Friday, April 17, 2009

Saying “No” To Another Flowers Fraud On Koh

(And I also posted here.)

I really didn’t like this column when it was written for the Philadelphia Inquirer last week by Former Senator Man-On-Dog (and by the way, why am I not surprised by this?), and I like it even less today after seeing that it has been regurgitated by Christine Flowers in The Daily News.

Specifically, stuff like what follows, in a criticism of Supreme Court Justice Ruth Bader Ginsburg, who had the temerity in Flowers’ view to note that our jurists should consider the rulings of international courts in their deliberations (and it is a continual source of astonishment to me that Flowers can concoct this drivel, given that she is a lawyer – and try not to laugh too hard as you read about her supposed defense of the Constitution, seeing as how she’s made a career of providing cover for our previous ruling cabal)…

Ginsburg apparently doesn't believe in the supremacy of the Constitution because to do so would apparently be arrogant. She implied that the failure to consider the reasoning of foreign judges diminished the importance of the Supreme Court, although she didn't give details other than to say that the Canadian high court is "cited more widely abroad than the U.S. Supreme Court," and she made the telling observation that "you will not be listened to if you don't listen to others."

Ah, so that's it. We have to play nice in the international legal sandbox so that other people will pay us some respect. Ginsburg and her legal eagles apparently believe that the law is like a popularity contest and the system with the most friends wins.
Well, I would say that that is precisely the attitude that had led to the following development, as the New York Times noted here from last year…

“One of our great exports used to be constitutional law,” said Anne-Marie Slaughter, the dean of the Woodrow Wilson School of Public and International Affairs at Princeton. “We are losing one of the greatest bully pulpits we have ever had.”

From 1990 through 2002, for instance, the Canadian Supreme Court cited decisions of the United States Supreme Court about a dozen times a year, an analysis by The New York Times found. In the six years since, the annual citation rate has fallen by half, to about six.

Australian state supreme courts cited American decisions 208 times in 1995, according to a recent study by Russell Smyth, an Australian economist.

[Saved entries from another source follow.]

(** Claim C1.  The handler invocations of a call are the rounds of the
    loop: there is a list [sel] of slot numbers, one per invocation, such
    that round [k] invokes the handler of slot [sel k] with that slot's
    operand, and [sel k] is the first slot, left to right, that still holds a
    candidate and has no remaining candidate to its right whose type is
    another type and derives from its own ([Py_TYPE] differs and
    [PyObject_IsInstance] is not 0), where "remaining" is judged in the array
    cleared of the slots of rounds [0 .. k-1] only.  In particular, with [A]
    in slot 0 and [B] in slot 1 and the type of [B] derived from that of [A],
    any invocation on [A] comes after an invocation on [B] with the handler
    of slot 1. *)
Theorem subtypes_first_then_left_to_right (ufunc : ptr) (method : string)
    (in_args out_args wheremask_obj : ptr) (args : list ptr) (len_args : nat)
    (kwnames : ptr) (w : World) (with_override methods : list ptr) :
  scan_result (get_array_ufunc_overrides in_args out_args wheremask_obj)
    = Overrides with_override methods ->
  let r := PyUFunc_CheckOverride ufunc method in_args out_args wheremask_obj
             args len_args kwnames w in
  (exists sel : list nat,
     length sel = length (run_calls r)
     /\ forall k i, sel !! k = Some i ->
          first_selectable (clear_slots (take k sel) with_override) i
          /\ exists c obj,
               run_calls r !! k = Some c
               /\ with_override !! i = Some obj
               /\ inv_self c = obj
               /\ inv_callee c = nth i methods NULL)
  /\ forall A B,
       with_override !! 0%nat = Some A -> with_override !! 1%nat = Some B ->
       strictly_derived B A ->
       forall k c, run_calls r !! k = Some c -> inv_self c = A ->
         exists k' c', (k' < k)%nat /\ run_calls r !! k' = Some c'
           /\ inv_self c' = B /\ inv_callee c' = nth 1 methods NULL.
Proof.
  intros Hres r.
  destruct (check_override_cases ufunc method in_args out_args wheremask_obj
              args len_args kwnames w)
    as [(Hcalls & _) | (wo & ms & kw & e & Hres' & Hne & Hkw & Hrun & _ & Hcalls & _)];
    fold r in Hcalls.
  { split.
    - exists []. rewrite Hcalls. split; [done |]. by intros k i Hk.
    - intros A B _ _ _ k c Hk. by rewrite Hcalls in Hk. }
  rewrite Hres in Hres'. injection Hres' as <- <-.
  destruct (collected_inv _ _ _ _ _ Hres)
    as [Hlength Hbound Hnotnull Htypes Hmethods Hcovered Hfirstocc].
  destruct (resolves_selection _ _ _ _ _ _ _ _ Hrun) as (sel & Hlen & Hsel).
  rewrite Hcalls. split.
  - exists sel. split; [done |]. intros k i Hk.
    destruct (Hsel k i Hk) as (Hfirst & _ & c & obj & Hc & Hobj & _ & Hs & Hcallee).
    split; [done |]. by exists c, obj.
  - intros A B HA HB Hder.
    apply (derived_neighbour_first with_override methods (loop_calls e) sel A B);
      try done.
    + by apply (NoDup_fmap_1 Py_TYPE).
    + eapply Forall_lookup_1 in Hnotnull; [| exact HB]. done.
Qed.


(** Claim C4.  An invocation that returns anything but
    [Py_NotImplemented] is the last invocation of the call, and no formatter
    is called: if it returned an object, the call succeeds with that object
    as result; if it returned NULL (the handler raised), the call fails with
    the handler's error left pending. *)
Theorem first_answer_ends_resolution (ufunc : ptr) (method : string)
    (in_args out_args wheremask_obj : ptr) (args : list ptr) (len_args : nat)
    (kwnames : ptr) (w : World) (k : nat) (c : invocation) :
  let r := PyUFunc_CheckOverride ufunc method in_args out_args wheremask_obj
             args len_args kwnames w in
  run_calls r !! k = Some c ->
  inv_ret c <> Py_NotImplemented ->
  length (run_calls r) = S k
  /\ run_report r = None
  /\ run_outcome r
     = (if N.eqb (inv_ret c) NULL then Failure Pending else Success (inv_ret c)).
Proof.
  intros r Hk Hret.
  destruct (check_override_cases ufunc method in_args out_args wheremask_obj
              args len_args kwnames w)
    as [(Hcalls & _) | (wo & ms & kw & e & _ & _ & _ & Hrun & Hout & Hcalls & Hrep)];
    fold r in Hcalls; [by rewrite Hcalls in Hk |].
  fold r in Hout, Hrep. rewrite Hout, Hcalls, Hrep. rewrite Hcalls in Hk.
  by eapply resolves_stops.
Qed.


Lemma unknown_method_raises (method : string) (args : list ptr)
    (len_args : nat) (normal_kwds : gmap string ptr) :
  method ∉ known_methods ->
  normalize_by_method method args len_args normal_kwds
  = Raise (TypeError (unknown_method_message method)).
Proof.
  intros Hunknown. unfold normalize_by_method.
  repeat match goal with
  | |- context [String.eqb method ?s] =>
      destruct (String.eqb_spec method s) as [-> | _];
      [exfalso; apply Hunknown; compute_done |]
  end.
  done.
Qed.

(** Claim C9, as amended.  If the method name is none of [__call__],
    [outer], [reduce], [accumulate], [reduceat], [at], the collector has
    returned at least one candidate, and [args] holds a value for each
    keyword name, then the call fails with the TypeError that names the
    method, after the collector's queries and without any call of a handler
    or of the formatter. *)
Theorem unknown_method_rejected (ufunc : ptr) (method : string)
    (in_args out_args wheremask_obj : ptr) (args : list ptr) (len_args : nat)
    (kwnames : ptr) (w : World) (with_override methods : list ptr) :
  method ∉ known_methods ->
  scan_result (get_array_ufunc_overrides in_args out_args wheremask_obj)
    = Overrides with_override methods ->
  with_override <> [] ->
  is_Some (initialize_normal_kwds out_args args len_args kwnames ∅) ->
  let r := PyUFunc_CheckOverride ufunc method in_args out_args wheremask_obj
             args len_args kwnames w in
  run_outcome r = Failure (TypeError (unknown_method_message method))
  /\ run_queries r
     = scan_queries (get_array_ufunc_overrides in_args out_args wheremask_obj)
  /\ run_calls r = []
  /\ run_report r = None
  /\ run_world r = w.
Proof.
  intros Hunknown Hres Hne [kw Hkw] r.
  unfold r, PyUFunc_CheckOverride, normalize_ufunc_arguments.
  rewrite Hres, Hkw, unknown_method_raises by done.
  by destruct with_override.
Qed.

(** Claim C10.  If the collector returns zero candidates, the call returns
    0 with the result set to NULL, whatever the method name, [args],
    [len_args] and [kwnames] are (they are not looked at: no dictionary is
    built, no unknown method is reported), and neither a handler nor the
    formatter is called. *)
Theorem no_candidates_no_override (ufunc : ptr) (method : string)
    (in_args out_args wheremask_obj : ptr) (args : list ptr) (len_args : nat)
    (kwnames : ptr) (w : World) (with_override methods : list ptr) :
  scan_result (get_array_ufunc_overrides in_args out_args wheremask_obj)
    = Overrides with_override methods ->
  length with_override = 0%nat ->
  let r := PyUFunc_CheckOverride ufunc method in_args out_args wheremask_obj
             args len_args kwnames w in
  run_outcome r = Success NULL
  /\ run_calls r = []
  /\ run_report r = None
  /\ run_world r = w.
Proof.
  intros Hres Hlen r. unfold r, PyUFunc_CheckOverride. rewrite Hres.
  by destruct with_override.
Qed.

(** Handlers that decline in every interpreter state make every invocation
    of the call decline. *)
Lemma declining_handlers_decline (ufunc : ptr) (method : string)
    (in_args out_args wheremask_obj : ptr) (args : list ptr) (len_args : nat)
    (kwnames : ptr) (w : World) :
  (forall w1 handler self kwds,
     (PyObject_Call w1 handler
        (self :: ufunc :: PyUnicode_FromString method :: PyTuple_items in_args)
        kwds).2 = Py_NotImplemented) ->
  Forall (fun c => inv_ret c = Py_NotImplemented)
    (run_calls (PyUFunc_CheckOverride ufunc method in_args out_args
                  wheremask_obj args len_args kwnames w)).
Proof.
  intros Hdecline.
  destruct (check_override_cases ufunc method in_args out_args wheremask_obj
              args len_args kwnames w)
    as [(Hcalls & _) | (wo & ms & kw & e & _ & _ & _ & Hrun & _ & Hcalls & _)];
    rewrite Hcalls; [done |].
  apply Forall_lookup_2. intros j c Hj.
  assert (Hc : c ∈ loop_calls e) by (apply list_elem_of_lookup; eauto).
  destruct (resolves_arguments _ _ _ _ _ _ _ _ Hrun c Hc)
    as (_ & i & obj & _ & _ & _ & Hargs).
  destruct (resolves_returns _ _ _ _ _ _ _ _ Hrun c Hc) as (w1 & w2 & Hcall).
  specialize (Hdecline w1 (inv_callee c) obj (inv_kwds c)).
  rewrite <- Hargs, Hcall in Hdecline. done.
Qed.

(** Property X27.  Input-level form of the rejection of an operand with
    [__array_ufunc__ = None]: when the query depends on the type only, the
    operands are well formed and within [NPY_MAXARGS], and some scanned operand
    has the marker, the call fails with the TypeError for such an operand and
    invokes nothing. *)
Lemma disabled_operand_rejected (ufunc : ptr) (method : string)
    (in_args out_args wheremask_obj : ptr) (args : list ptr) (len_args : nat)
    (kwnames : ptr) (w : World) :
  let scanned := scanned_operands in_args out_args wheremask_obj in
  (forall a b, Py_TYPE a = Py_TYPE b ->
     PyUFuncOverride_GetNonDefaultArrayUfunc a
     = PyUFuncOverride_GetNonDefaultArrayUfunc b) ->
  Forall (fun obj => obj <> NULL) scanned ->
  (length scanned <= NPY_MAXARGS)%nat ->
  (exists obj, obj ∈ scanned
     /\ PyUFuncOverride_GetNonDefaultArrayUfunc obj = Py_None) ->
  let r := PyUFunc_CheckOverride ufunc method in_args out_args wheremask_obj
             args len_args kwnames w in
  exists obj, obj ∈ scanned
    /\ PyUFuncOverride_GetNonDefaultArrayUfunc obj = Py_None
    /\ run_outcome r = Failure (TypeError (unsupported_message obj))
    /\ run_calls r = [].
Proof.
  intros scanned Htype Hnull Hlen Hsome r.
  destruct (disabled_operand_is_queried scanned [] [] Htype Hnull
              (Forall_nil_2 _) Hlen Hsome) as (obj & Hin & Hq).
  destruct (scan_disabled _ _ _ _ Hq) as (Hres & _).
  destruct (scan_queries_answers _ _ _ _ _ Hq) as (_ & Hnone).
  exists obj. split; [done |]. split; [done |].
  unfold r, PyUFunc_CheckOverride, get_array_ufunc_overrides.
  fold scanned. by rewrite Hres.
Qed.

End Dispatch.

(** ** The reference ledger *)

Section Ledger.
Context `{CPython}.

Lemma Py_XDECREF_held (p o : ptr) :
  p <> NULL -> held (Py_XDECREF p) o = held [Py_DECREF p] o.
Proof.
  intros Hp. unfold Py_XDECREF. apply N.eqb_neq in Hp. by rewrite Hp.
Qed.

(* what the collector acquired is what its arrays hold *)
Lemma scan_refs_acquired (operands wo ms wo' ms' : list ptr) (o : ptr) :
  length wo = length ms ->
  scan_result (scan_operands operands wo ms) = Overrides wo' ms' ->
  (held (acquire_overrides wo ms) o
   + held (scan_refs (scan_operands operands wo ms)) o
   = held (acquire_overrides wo' ms') o)%Z.
Proof.
  revert wo ms. induction operands as [| obj operands IH]; intros wo ms Hlen Hres.
  - cbn in *. injection Hres as <- <-. lia.
  - cbn [scan_operands] in *.
    destruct (N.eqb obj NULL); [discriminate |].
    destruct (new_class obj wo); [| by apply IH].
    destruct (N.eqb _ NULL); [cbn in *; by apply IH |].
    destruct (N.eqb _ Py_None); [discriminate |].
    destruct (NPY_MAXARGS <=? length wo)%nat; [discriminate |].
    cbn [scan_refs scan_result] in *.
    specialize (IH (wo ++ [obj]) (ms ++ [PyUFuncOverride_GetNonDefaultArrayUfunc obj])).
    rewrite acquire_overrides_snoc, held_app in IH by done.
    cbn [held] in *. rewrite !length_app in IH. cbn in IH.
    specialize (IH ltac:(lia) Hres). lia.
Qed.

(* the cleanup of arrays without NULL gives back what was acquired *)
Lemma acquire_cleanup_balanced (wo ms : list ptr) (o : ptr) :
  Forall (fun obj => obj <> NULL) wo ->
  Forall (fun method => method <> NULL) ms ->
  (held (acquire_overrides wo ms) o + held (cleanup wo ms) o = 0)%Z.
Proof.
  unfold acquire_overrides, cleanup. revert ms.
  induction wo as [| obj wo IH]; intros ms Hwo Hms; [done |].
  destruct ms as [| method ms]; [done |].
  apply Forall_cons in Hwo as [Hobj Hwo]. apply Forall_cons in Hms as [Hm Hms].
  cbn [zip_with flat_map]. rewrite !held_app.
  rewrite !Py_XDECREF_held by done. specialize (IH ms Hwo Hms).
  cbn [held app] in *. destruct (N.eqb method o), (N.eqb obj o); lia.
Qed.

By 2005, the number had fallen to 72.

The story is similar around the globe, legal experts say, particularly in cases involving human rights. These days, foreign courts in developed democracies often cite the rulings of the European Court of Human Rights in cases concerning equality, liberty and prohibitions against cruel treatment, said Harold Hongju Koh, the dean of the Yale Law School. In those areas, Dean Koh said, “they tend not to look to the rulings of the U.S. Supreme Court.”

The rise of new and sophisticated constitutional courts elsewhere is one reason for the Supreme Court’s fading influence, legal experts said. The new courts are, moreover, generally more liberal than the Rehnquist and Roberts courts and for that reason more inclined to cite one another.
And if you guessed that Dubya and his playmates have had something to do with this also, specifically on the matter of torture, then you win the complete “24” anthology on DVD, with a bonus feature of “Jack Bauer’s Most Violent Interrogations.”

And speaking of Koh…

President Obama's nominee for top legal dog at the State Department, Harold Koh, believes that Islamic sharia law could be applied in American jurisdictions in "appropriate cases."
As noted here, that is a flat-out lie.

The urban legend that Koh said that Sharia law could be applied in “appropriate cases” was propagated by a guy named Steven Stein based on a speech Koh gave to the Yale Club of Greenwich. As Jed Lewison notes in the post, Robin Reeves Zorthian, President of the Yale Alumni Association of Greenwich, wrote a letter to the New York Post (where the story originated – figures) saying that that item in the story by Meghan Clyne was “totally fictitious and inaccurate.”

Memo to Brian Tierney and Philadelphia Newspapers – maybe you guys wouldn’t be losing so much money if you bothered to do a little fact-checking and tell the truth instead every once in awhile (and needless to say, tell Flowers to peddle her drivel elsewhere and hire a respectable columnist in her place).